→ **What is being asked**: Reproduce, character for character, the entries from their opening line through the line with "- intros k e".

(Collected data)
+---+

Lemma step_publish t :
  pc = PcPublish t →
  ∃ d' tbls', section pc d = (Ok PcTruncate, d') ∧
    step_ok d ts i pc tbls m W N d' PcTruncate tbls'.
Proof using All.
  intros Epc. pose proof current_pc_ok as Hpc. rewrite Epc in Hpc. destruct Hpc as (id0 & Ht).
  destruct (ci_owned _ _ _ _ _ _ Hc i pc (file_name t) Hi) as (id & En & Hid & Hnew);
    [rewrite Epc; left|].
  assert (Ht' : table_of (dir d) t (id, sorted_entries (data d))) by (split; [done|apply Ht]).
  pose proof not_published_weight as Hw. rewrite Epc in Hw. specialize (Hw eq_refl eq_refl).
  pose proof (ci_next _ _ _ _ _ _ Hc).
  pose proof (ci_tables _ _ _ _ _ _ Hc) as [Htb Hlv _ _ _ _].
  assert (∃ ps0 pss, tbls = ps0 :: pss) as (ps0 & pss & Etb) by (destruct tbls; [done|eauto]).
  rewrite Etb in Htb.
  destruct (leveled_sstable d) as [|ts0 tss] eqn:El; [by inversion Htb|].
  eexists _, ((ps0 ++ [(id, sorted_entries (data d))]) :: pss). split.
  { rewrite Epc. at_section. erewrite bind_Ok by done. rewrite El. reflexivity. }
  assert (Hnewest : ∀ k, newest_in ((ps0 ++ [(id, sorted_entries (data d))]) :: pss) k =
    match data d !! k with Some e => Some e | None => newest_in tbls k end).
  { intros k. rewrite Etb, history_push, fmap_app. cbn [fmap list_fmap snd].
    by rewrite newest_snoc, sorted_entries_lookup. }
  split; rewrite ?Epc; unfold commands_weight; cbn [effect dir data log next_sstable_id upd
    upd_leveled_sstable foldl sum_list_with holds_data holds_compaction owned steps_left]; try done; try lia.
  - eapply (tables_push d); rewrite <-?Etb; try done; cbn; [apply Hc|].
    pose proof (ti_next _ _ (ci_tables _ _ _ _ _ _ Hc)). lia.
  - by rewrite Etb.
  - apply Hc.
  - destruct (ci_log _ _ _ _ _ _ Hc) as (cs & ? & ?). exists cs. split; [done|lia].
  - intros k. rewrite <-(ci_view _ _ _ _ _ _ Hc k). unfold view. rewrite Hnewest.
    by destruct (data d !! k).
  - intros k e Hk. cbn in Hk. by rewrite Hnewest, Hk.
  - split; [|done]. intros _. apply (ci_data _ _ _ _ _ _ Hc i pc Hi). by rewrite Epc.
  - by intros ? ?%elem_of_nil.
  - intros id'. rewrite history_push, <-Etb, fmap_app, elem_of_app. intros [?|Hin]; [by left|].
    right. cbn in Hin. apply list_elem_of_singleton in Hin as ->. rewrite En.
    by apply list_elem_of_singleton.
  - left. apply (ci_data _ _ _ _ _ _ Hc i pc Hi). by rewrite Epc.
  - right. right. by do 6 eexists.
  - unfold tables_weight in *. rewrite history_push, <-Etb, sum_list_with_app. cbn [sum_list_with snd].
    rewrite sorted_entries_weight. lia.
  - intros k. rewrite Hnewest. pose proof (ci_view _ _ _ _ _ _ Hc k) as Hv. unfold view in Hv.
    destruct (data d !! k); [by right|by left].
Qed.

Lemma step_truncate :
  pc = PcTruncate →
  ∃ d' tbls', section pc d = (Ok PcClear, d') ∧ step_ok d ts i pc tbls m W N d' PcClear tbls'.
Proof using All.
  intros Epc. pose proof current_pc_ok as Hpc. rewrite Epc in Hpc.
  destruct (truncate_ok (log d)) as (lg & El & Hlg).
  pose proof (ci_next _ _ _ _ _ _ Hc).
  pose proof (ti_next _ _ (ci_tables _ _ _ _ _ _ Hc)) as Hn0.
  eexists _, tbls. split.
  { rewrite Epc. at_section. by erewrite bind_Ok by (apply zoom_Ok; exact El). }
  apply quiet_step; rewrite ?Epc; try done; [|cbn; lia].
  exists []. split; [done|]. cbn. lia.
Qed.

Lemma step_clear :
  pc = PcClear →
  ∃ d' tbls', section pc d = (Ok PcCheckCompact, d') ∧
    step_ok d ts i pc tbls m W N d' PcCheckCompact tbls'.
Proof using All.
  intros Epc. pose proof current_pc_ok as Hpc. rewrite Epc in Hpc. cbn in Hpc.
  pose proof (ci_next _ _ _ _ _ _ Hc). pose proof (ci_weight _ _ _ _ _ _ Hc).
  eexists _, tbls. split; [by rewrite Epc|].
  assert (Hz : mem_weight ∅ = 0) by (unfold mem_weight; by rewrite map_to_list_empty).
  split; rewrite ?Epc; unfold commands_weight; cbn [effect dir data log next_sstable_id upd
    upd_data foldl sum_list_with holds_data holds_compaction owned steps_left]; rewrite ?Hz;
    try done; try lia.
  - by destruct (ci_tables _ _ _ _ _ _ Hc).
  - destruct (ci_log _ _ _ _ _ _ Hc) as (cs & ? & ?). exists cs. split; [done|lia].
  - intros k. rewrite <-(ci_view _ _ _ _ _ _ Hc k). unfold view. rewrite lookup_empty.
    destruct (data d !! k) as [e|] eqn:E; [|done]. by rewrite (Hpc k e E).
  - by intros ? ?%elem_of_nil.
  - by left.
  - left. apply (ci_data _ _ _ _ _ _ Hc i pc Hi). by rewrite Epc.
  - right. by left.
  - by left.
Qed.

(** ** Compaction *)

Lemma levels_length : length (leveled_sstable d) = length tbls.
Proof using Hc. eapply Forall2_length, ti_tables, Hc. Qed.

Lemma step_check_compact :
  pc = PcCheckCompact → free ts i pc →
  ∃ pc' d' tbls', section pc d = (Ok pc', d') ∧ step_ok d ts i pc tbls m W N d' pc' tbls'.
Proof using All.
  intros Epc Hfree. pose proof levels_length as Hl.
  assert (Halone : alone_compaction ts i).
  { intros j pcj Hj Hne. rewrite Epc in Hfree. by apply (Hfree j pcj Hj Hne). }
  eexists (if decide (length (leveled_sstable d) < 2) then PcDone (Ok None)
           else PcLevels (should_compact (sstable_threshold d) (leveled_sstable d))), d, tbls.
  split.
  - rewrite Epc. at_section. erewrite bind_Ok by done.
    destruct (decide (length (leveled_sstable d) < 2)); [done|]. by erewrite bind_Ok by done.
  - destruct (decide _); apply same_step; rewrite ?Epc; try done; cbn; try lia.
    + by eexists.
    + by right.
    + rewrite length_should_compact. lia.
Qed.

Lemma step_levels todo :
  pc = PcLevels todo →
  ∃ pc' d' tbls', section pc d = (Ok pc', d') ∧ step_ok d ts i pc tbls m W N d' pc' tbls'.
Proof using All.
  intros Epc.
  eexists _, d, tbls. split; [by rewrite Epc|].
  destruct todo as [|[level [|]] todo]; apply same_step; rewrite ?Epc; try done; cbn; try lia;
    [by eexists|by left..].
Qed.

Lemma step_snapshot level todo :
  pc = PcSnapshot level todo →
  ∃ pc' d' tbls', section pc d = (Ok pc', d') ∧ step_ok d ts i pc tbls m W N d' pc' tbls'.
Proof using All.
  intros Epc. pose proof (ci_tables _ _ _ _ _ _ Hc) as Hti.
  assert (Hskip : snapshot_levels level d = (Ok None, d) → ∃ pc' d' tbls',
    section pc d = (Ok pc', d') ∧ step_ok d ts i pc tbls m W N d' pc' tbls').
  { intros E. exists (PcLevels todo), d, tbls. split.
    - rewrite Epc. at_section. by rewrite (bind_Ok _ _ _ _ _ E).
    - apply same_step; rewrite ?Epc; try done; cbn; [by left|lia]. }
  destruct (decide (length (leveled_sstable d) ≤ level + 1)) as [Hl|Hl];
    [apply Hskip, snapshot_levels_skip; auto|].
  destruct (compacting_intro level d tbls Hti) as
    (pre & cur & next & post & ts_pre & ts_post & ts_c & ts_n & Hcp); [lia|].
  destruct Hcp as [[Hl1 Hl2] El Etb Hpre Hin Hpost [Hlc Hln] Hfew].
  destruct (decide (ts_c = [])) as [->|Hne].
  { apply Hskip, snapshot_levels_skip. right. rewrite El. by rewrite list_lookup_middle. }
  exists (PcMerge level ts_c ts_n todo), d, tbls. split.
  - rewrite Epc. at_section.
    by rewrite (bind_Ok _ _ _ _ _ (snapshot_levels_ok _ _ _ _ _ _ El Hl1 Hne)).
  - apply same_step; rewrite ?Epc; try done; cbn; [by left| |lia].
    exists pre, cur, [], next, post, ts_pre, [], ts_post. split; try done; by rewrite app_nil_r.
Qed.

(** The tables that a compaction has taken. *)
Lemma merging_tables level ts_c ts_n pre cur extra next post ts_pre ts_e ts_post :
  merging level d tbls ts_c ts_n pre cur extra next post ts_pre ts_e ts_post →
  Forall2 (Forall2 (table_of (dir d))) ts_pre pre ∧
  Forall2 (table_of (dir d)) (ts_c ++ ts_n) (cur ++ next) ∧
  Forall2 (table_of (dir d)) ts_e extra ∧
  Forall2 (Forall2 (table_of (dir d))) ts_post post ∧
  length next ≤ 1 ∧ total_weight (cur.*2 ++ next.*2) ≤ tables_weight tbls.
Proof using Hc.
  intros [[Hl1 Hl2] El Etb Hlc Hne].
  pose proof (ci_tables _ _ _ _ _ _ Hc) as [Htb _ Hdeep _ _ _].
  rewrite El, Etb in Htb. apply Forall2_app_inv in Htb as [Hpre Hrest]; [|lia].
  inversion Hrest as [|? ? ? ? Hce Hrest']; subst.
  inversion Hrest' as [|? ? ? ? Hn Hpost]; subst.
  apply Forall2_app_inv in Hce as [Hcur He]; [|done].
  split_and!; try done; [by apply Forall2_app| |].
  - destruct pre; cbn in Hdeep; [by inversion Hdeep|].
    apply Forall_app in Hdeep as [_ Hdeep]. inversion_clear Hdeep as [|? ? _ H2]. by inversion H2.
  - rewrite <-fmap_app, total_weight_tables. unfold tables_weight.
    rewrite history_at, !sum_list_with_app. lia.
Qed.

Lemma step_merge level ts_c ts_n todo :
  pc = PcMerge level ts_c ts_n todo → (Z.of_nat W ≤ 2 ^ 60)%Z → (N < u32_max)%Z →
  ∃ pc' d' tbls', section pc d = (Ok pc', d') ∧ step_ok d ts i pc tbls m W N d' pc' tbls'.
Proof using All.
  intros Epc HW HN. pose proof current_pc_ok as Hpc. rewrite Epc in Hpc.
  destruct Hpc as (pre & cur & extra & next & post & ts_pre & ts_e & ts_post & Hm).
  destruct (merging_tables _ _ _ _ _ _ _ _ _ _ _ Hm) as (_ & Hin & _ & _ & Hfew & Hw).
  pose proof (ci_next _ _ _ _ _ _ Hc). pose proof (ci_weight _ _ _ _ _ _ Hc).
  pose proof (ti_next _ _ (ci_tables _ _ _ _ _ _ Hc)) as Hn0.
  destruct (write_compacted_ok d ts_c ts_n cur next Hin (mg_len _ _ _ _ _ _ _ _ _ _ _ _ _ Hm)
    (mg_some _ _ _ _ _ _ _ _ _ _ _ _ _ Hm) Hfew) as (t & c & out & E & Ht & Hout & Hwt); [lia..|].
  eexists (PcSwap level ts_c ts_n t todo), _, tbls. split.
  { rewrite Epc. at_section. by erewrite bind_Ok by exact E. }
  eapply new_file_step; rewrite ?Epc; try done; [| |cbn; lia].
  - intros _. apply (ci_compaction _ _ _ _ _ _ Hc i pc Hi). by rewrite Epc.
  - exists pre, cur, extra, next, post, ts_pre, ts_e, ts_post, (next_sstable_id d), out.
    split; [|done]. by destruct Hm.
Qed.

Lemma step_swap level ts_c ts_n t todo :
  pc = PcSwap level ts_c ts_n t todo →
  ∃ pc' d' tbls', section pc d = (Ok pc', d') ∧ step_ok d ts i pc tbls m W N d' pc' tbls'.
Proof using All.
  intros Epc. pose proof current_pc_ok as Hpc. rewrite Epc in Hpc.
  destruct Hpc as (pre & cur & extra & next & post & ts_pre & ts_e & ts_post & id0 & out &
    Hm & Ht & Hout & Hwt).
  destruct (merging_tables _ _ _ _ _ _ _ _ _ _ _ Hm) as (Hpre & Hin & He & Hpost & Hfew & _).
  destruct Hm as [[Hl1 Hl2] El Etb Hlc Hne].
  destruct (ci_owned _ _ _ _ _ _ Hc i pc (file_name t) Hi) as (id & En & Hid & Hnew);
    [rewrite Epc; left|].
  assert (Ht' : table_of (dir d) t (id, out)) by (split; [done|apply Ht]). clear id0 Ht.
  pose proof (ci_tables _ _ _ _ _ _ Hc) as Hti0.
  set (tbls' := pre ++ extra :: [(id, out)] :: post) in *.
  assert (Hh : history tbls = history post ++ (next ++ cur ++ extra) ++ history pre)
    by by rewrite Etb, history_at.
  assert (Hh' : history tbls' = history post ++ ((id, out) :: extra) ++ history pre)
    by by unfold tbls'; rewrite history_at.
  assert (Hnewest : ∀ k, newest_in tbls' k = newest_in tbls k)
    by (intros k; rewrite Etb; by apply swapped_newest).
  assert (Hw : tables_weight tbls' ≤ tables_weight tbls)
    by (rewrite Etb; by apply swapped_weight).
  destruct (table_files _ _ _ Hin) as [Enames Hfiles].
  pose proof (ci_next _ _ _ _ _ _ Hc). pose proof (ci_weight _ _ _ _ _ _ Hc).
  eexists (PcRemove (file_name <$> ts_c ++ ts_n) todo), _, tbls'. split.
  { rewrite Epc. at_section. by erewrite bind_Ok by (by eapply swap_levels_ok). }
  split; rewrite ?Epc; unfold commands_weight; cbn [effect dir data log next_sstable_id upd
    upd_leveled_sstable foldl sum_list_with holds_data holds_compaction owned steps_left];
    try done; try lia.
  - pose proof (ti_next _ _ Hti0). eapply (tables_swap d); try done; cbn; lia.
  - rewrite Etb. unfold tbls'. rewrite !length_app. cbn. lia.
  - apply Hc.
  - destruct (ci_log _ _ _ _ _ _ Hc) as (cs & ? & ?). exists cs. split; [done|lia].
  - intros k. rewrite <-(ci_view _ _ _ _ _ _ Hc k). unfold view. by rewrite Hnewest.
  - split; [|done]. rewrite Enames. apply (taken_names _ _ _ _ _ _ _ Hti0 Etb).
  - split; [done|]. intros _. apply (ci_compaction _ _ _ _ _ _ Hc i pc Hi). by rewrite Epc.
  - intros name. rewrite Enames. intros (id' & -> & Hin')%list_elem_of_fmap.
    destruct (taken_ids _ _ _ _ _ _ _ _ Hti0 Etb Hin') as (T1 & T2 & T3).
    split; [|right; right; by exists id']. exists id'. split; [done|]. split; [done|].
    rewrite history_app, history_cons, !fmap_app, !elem_of_app in T3.
    rewrite Hh', !fmap_app. cbn [fmap list_fmap fst app]. rewrite elem_of_app, elem_of_cons, elem_of_app.
    intros [?|[->|?]]; [tauto|done|tauto].
  - intros id'. rewrite Hh', Hh, !fmap_app. cbn [fmap list_fmap fst app].
    rewrite !elem_of_app, elem_of_cons, elem_of_app. intros [?|[->|?]]; [tauto| |tauto].
    right. rewrite En. by apply list_elem_of_singleton.
  - by right.
  - left. apply (ci_compaction _ _ _ _ _ _ Hc i pc Hi). by rewrite Epc.
  - intros _ Hall. rewrite Nat.add_0_r.
    assert (tables_weight tbls + mem_weight (data d) ≤ W); [|lia].
    apply (ci_fresh _ _ _ _ _ _ Hc). intros j pcj Hj.
    destruct (decide (j = i)) as [->|Hne']; [|by apply (Hall j)].
    rewrite Hi in Hj. simplify_eq. done.
  - intros k. left. apply Hnewest.
Qed.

+---+

→ **Problem solution**:
Lemma step_publish t :
  pc = PcPublish t →
  ∃ d' tbls', section pc d = (Ok PcTruncate, d') ∧
    step_ok d ts i pc tbls m W N d' PcTruncate tbls'.
Proof using All.
  intros Epc. pose proof current_pc_ok as Hpc. rewrite Epc in Hpc. destruct Hpc as (id0 & Ht).
  destruct (ci_owned _ _ _ _ _ _ Hc i pc (file_name t) Hi) as (id & En & Hid & Hnew);
    [rewrite Epc; left|].
  assert (Ht' : table_of (dir d) t (id, sorted_entries (data d))) by (split; [done|apply Ht]).
  pose proof not_published_weight as Hw. rewrite Epc in Hw. specialize (Hw eq_refl eq_refl).
  pose proof (ci_next _ _ _ _ _ _ Hc).
  pose proof (ci_tables _ _ _ _ _ _ Hc) as [Htb Hlv _ _ _ _].
  assert (∃ ps0 pss, tbls = ps0 :: pss) as (ps0 & pss & Etb) by (destruct tbls; [done|eauto]).
  rewrite Etb in Htb.
  destruct (leveled_sstable d) as [|ts0 tss] eqn:El; [by inversion Htb|].
  eexists _, ((ps0 ++ [(id, sorted_entries (data d))]) :: pss). split.
  { rewrite Epc. at_section. erewrite bind_Ok by done. rewrite El. reflexivity. }
  assert (Hnewest : ∀ k, newest_in ((ps0 ++ [(id, sorted_entries (data d))]) :: pss) k =
    match data d !! k with Some e => Some e | None => newest_in tbls k end).
  { intros k. rewrite Etb, history_push, fmap_app. cbn [fmap list_fmap snd].
    by rewrite newest_snoc, sorted_entries_lookup. }
  split; rewrite ?Epc; unfold commands_weight; cbn [effect dir data log next_sstable_id upd
    upd_leveled_sstable foldl sum_list_with holds_data holds_compaction owned steps_left]; try done; try lia.
  - eapply (tables_push d); rewrite <-?Etb; try done; cbn; [apply Hc|].
    pose proof (ti_next _ _ (ci_tables _ _ _ _ _ _ Hc)). lia.
  - by rewrite Etb.
  - apply Hc.
  - destruct (ci_log _ _ _ _ _ _ Hc) as (cs & ? & ?). exists cs. split; [done|lia].
  - intros k. rewrite <-(ci_view _ _ _ _ _ _ Hc k). unfold view. rewrite Hnewest.
    by destruct (data d !! k).
  - intros k e Hk. cbn in Hk. by rewrite Hnewest, Hk.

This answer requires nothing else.